EXCERPTED DATA: Begin
Lemma blocks16_app q a l : length a = (16 * q)%nat -> blocks16 (a ++ l) = blocks16 a ++ blocks16 l.
Proof.
  revert a. induction q as [| q IH]; intros a Ha.
  - destruct a; [done | discriminate Ha].
  - rewrite <- (take_drop 16 a), <- List.app_assoc. assert (length (take 16 a) = 16%nat) as Ht by (rewrite length_take; lia).
    rewrite (blocks16_cons _ (drop 16 a ++ l)), (blocks16_cons _ (drop 16 a)) by done. cbn [List.app]. f_equal. apply IH. rewrite length_drop. lia.
Qed.

Lemma pad16_app q a l : length a = (16 * q)%nat -> pad16 (a ++ l) = a ++ pad16 l.
Proof.
  intros Ha. unfold pad16. rewrite List.length_app, Ha, (Nat.mul_comm 16), Nat.add_comm, Nat.Div0.mod_add.
  now rewrite List.app_assoc.
Qed.

Lemma pad16_short l : (0 < length l < 16)%nat -> pad16 l = l ++ repeat 0 (16 - length l).
Proof. intros Hl. unfold pad16. rewrite (Nat.mod_small (length l)), Nat.mod_small by lia. done. Qed.

Lemma length_pad16 l : exists q, length (pad16 l) = (16 * q)%nat.
Proof.
  exists (length (pad16 l) / 16)%nat. apply Nat.Div0.div_exact. unfold pad16. rewrite List.length_app, List.repeat_length.
  pose proof (Nat.div_mod_eq (length l) 16) as E. pose proof (Nat.mod_upper_bound (length l) 16 ltac:(lia)) as H.
  destruct (Nat.eq_dec (length l mod 16)%nat 0%nat) as [E0 | E0].
  - rewrite E0. change ((16 - 0) mod 16)%nat with 0%nat. now rewrite Nat.add_0_r.
  - rewrite (Nat.mod_small (16 - _)) by lia.
    replace (length l + (16 - length l mod 16))%nat with ((length l / 16 + 1) * 16)%nat by lia. apply Nat.Div0.mod_mul.
Qed.

#[local] Opaque gf128_mul gf128_add gf128_from_bytes gf128_to_bytes blocks16.

(** ** The loops *)

Lemma memcpy_pad data : (length data <= 16)%nat -> memcpy_at (repeat 0 16) 0 data = data ++ repeat 0 (16 - length data).
Proof.
  intros Hl. unfold memcpy_at. rewrite take_0. cbn [List.app]. f_equal. change (0 + length data)%nat with (length data).
  replace 16%nat with (length data + (16 - length data))%nat at 1 by lia. rewrite repeat_app.
  apply drop_app_length'. now rewrite List.repeat_length.
Qed.
Lemma length_plug C t : (length C + length (elems t) <= length (elems (plug C t)))%nat.
Proof.
  rewrite elems_plug, !length_app. induction C as [|[d c p k sib] C IH]; cbn; [lia |].
  destruct d; cbn; rewrite ?length_app in *; cbn; lia.
Qed.

(** A tree's nodes are distinct cells of the store. *)
Lemma rep_dom sentinel h par t : rep sentinel h par t -> Forall (fun x => x ∈ dom h) (addrs t).
Proof.
  unfold addrs. revert par. induction t as [|c l IHl p k r IHr]; intros par; cbn [rep elems]; [constructor |].
  intros ([d H] & Hl & Hr). rewrite fmap_app, fmap_cons. apply Forall_app. split; [eauto |].
  constructor; [| eauto]. apply elem_of_dom. eauto.
Qed.

Lemma length_elems sentinel s up sp t :
  at_pos sentinel s up sp [] t -> (length (elems t) <= size (cells s))%nat.
Proof.
  intros [_ Ht _ _ Hf]. apply rep_dom in Ht. apply (fresh_sub []) in Hf as (Hn & _).
  rewrite <- (length_fmap fst). change ((elems t).*1) with (addrs t).
  rewrite <- size_dom, <- (size_list_to_set (C := gset Z) (addrs t)) by exact Hn.
  apply subseteq_size. intros x Hx. apply elem_of_list_to_set in Hx. rewrite Forall_forall in Ht. auto.
Qed.

(** ** An example

    Three nodes in the tree, two more in the store. *)

Definition example_cells : gmap Z ngx_rbtree_node_t :=
  list_to_map [(1, mk_node 0 0 0 0 0 0);
    (2, mk_node 10 1 1 3 1 0); (3, mk_node 20 2 4 0 0 0); (4, mk_node 30 1 1 3 1 0);
    (5, mk_node 25 7 7 7 7 7); (6, mk_node 0 0 0 0 0 0)].

Definition example_store : store ngx_rbtree_node_t Z := mk_store example_cells 3.

Definition example_tree : tree := T false (T true E 2 10 E) 3 20 (T true E 4 30 E).

Lemma example_holds : holds_tree 1 example_store example_tree.
Proof.
  exists 0, 0. split.
  - reflexivity.
  - cbn. repeat split; exists 0; reflexivity.
  - exists 0, 0, 0, 0. reflexivity.
  - reflexivity.
  - unfold fresh_all. apply (bool_decide_unpack _). reflexivity.
Qed.

Lemma example_red_black : red_black example_tree.
Proof. exists 1%nat. repeat econstructor. Qed.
EXCERPTED DATA: End
[EXERCISE OBJECTIVE]: If a line in the listing above contains the word "replace", include it in your count, then give only the final number.

[ANSWER BELOW]: 2